ASSIGNED TASK:
Where the string "parser" appears in a line of the data, show that line.

(SOURCE MATERIAL begins)

(** * InstFS: the SFZ-to-JSON converter (scripts/sfz_to_json.py)

    A shallow embedding of the SFZ parser of the repository: the value
    parser [parse_value], the opcode tokenizer [extract_opcodes], the line
    processor and the recursive file parser of class [SFZParser], its
    [normalize] method and the [main] entry point, followed by the
    properties of the specification that were checked against them.

    Modelling conventions.
    - A Python [str] is a [list ascii]; a character stands for a code
      point below 256, and the classifiers [is_space] and [is_word] follow
      Python's [str.isspace] and the [\w] class of [re] on that range.
    - Indices are [Z], as in the source ([str.find] answers [-1]), and
      slices clamp their bounds as Python does.
    - A [dict] used as a map is a [gmap], so the order of its keys is not
      kept; the table of macros, whose iteration order the source depends
      on, is an association list.
    - A float is kept as the decimal number it was read from.
    - The parser object is a record that every method takes and returns;
      the two loops that Python bounds by the data, the loop of the
      tokenizer and the recursion of [parse_file] through the inclusions,
      take a fuel, and theorems give the fuel that is enough.
    - The disk is a finite map from resolved paths to files, and the
      operations of [pathlib] are parameters of it, with the exceptions
      they raise: [resolve] on a path it cannot read (a NUL in it), the
      test of existence on a path it cannot examine (a name that is too
      long), [open] on a file it cannot read or write. The limit of the
      interpreter on the depth of recursion is not modelled, and the
      standard output is taken to accept every message. *)

From Stdlib Require Import Ascii String ZArith Lia Bool.
From Stdlib Require DecimalString DecimalZ DecimalPos.
From stdpp Require Import gmap strings list fin_maps.

Local Open Scope Z_scope.

Abbreviation pystr := (list ascii).
Abbreviation txt := list_ascii_of_string.

(** ** Characters *)

Definition code (c : ascii) : Z := Z.of_N (N_of_ascii c).

(** [str.isspace] on code points below 256: TAB..CR, FS..US, space, NEL and
    the no-break space. *)
Definition is_space (c : ascii) : bool :=
  let n := code c in
  ((9 <=? n) && (n <=? 13)) || ((28 <=? n) && (n <=? 32))
  || (n =? 133) || (n =? 160).

Definition is_digit (c : ascii) : bool :=
  let n := code c in (48 <=? n) && (n <=? 57).

(** The class [\w] of [re] on [str] patterns: alphanumeric code points and
    the underscore. *)
Definition is_word (c : ascii) : bool :=
  let n := code c in
  is_digit c || ((65 <=? n) && (n <=? 90)) || ((97 <=? n) && (n <=? 122))
  || (n =? 95)
  || (n =? 170) || (n =? 178) || (n =? 179) || (n =? 181) || (n =? 185)
  || (n =? 186) || (n =? 188) || (n =? 189) || (n =? 190)
  || ((192 <=? n) && (n <=? 214)) || ((216 <=? n) && (n <=? 246))
  || ((248 <=? n) && (n <=? 255)).

Definition chr_eqb (a b : ascii) : bool := Ascii.eqb a b.

Definition quote : ascii := "034"%char.
Definition backslash : ascii := "092"%char.
Definition newline : ascii := "010"%char.

(** ** Operations of [str] *)

Module Str.

Definition len (s : pystr) : Z := Z.of_nat (length s).

(** Bound of a slice: negative bounds count from the end, and every bound
    is clamped to the string. *)
Definition clamp (n i : Z) : Z :=
  if i <? 0 then Z.max 0 (n + i) else Z.min i n.

(** [s[a:b]] *)
Definition slice (s : pystr) (a b : Z) : pystr :=
  let lo := clamp (len s) a in
  let hi := clamp (len s) b in
  take (Z.to_nat (hi - lo)) (drop (Z.to_nat lo) s).

(** [s[a:]] *)
Definition slice_from (s : pystr) (a : Z) : pystr :=
  drop (Z.to_nat (clamp (len s) a)) s.

Fixpoint find_at (c : ascii) (s : pystr) (i : Z) : Z :=
  match s with
  | [] => -1
  | a :: s' => if chr_eqb a c then i else find_at c s' (i + 1)
  end.

(** [s.find(c, start)] for a one-character [c] *)
Definition find (c : ascii) (s : pystr) (start : Z) : Z :=
  let lo := clamp (len s) start in
  find_at c (drop (Z.to_nat lo) s) lo.

Fixpoint rfind_at (c : ascii) (s : pystr) (i last : Z) : Z :=
  match s with
  | [] => last
  | a :: s' => rfind_at c s' (i + 1) (if chr_eqb a c then i else last)
  end.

(SOURCE MATERIAL ends)

WRITTEN SOLUTION:
    A shallow embedding of the SFZ parser of the repository: the value
    parser [parse_value], the opcode tokenizer [extract_opcodes], the line
    processor and the recursive file parser of class [SFZParser], its
    - The parser object is a record that every method takes and returns;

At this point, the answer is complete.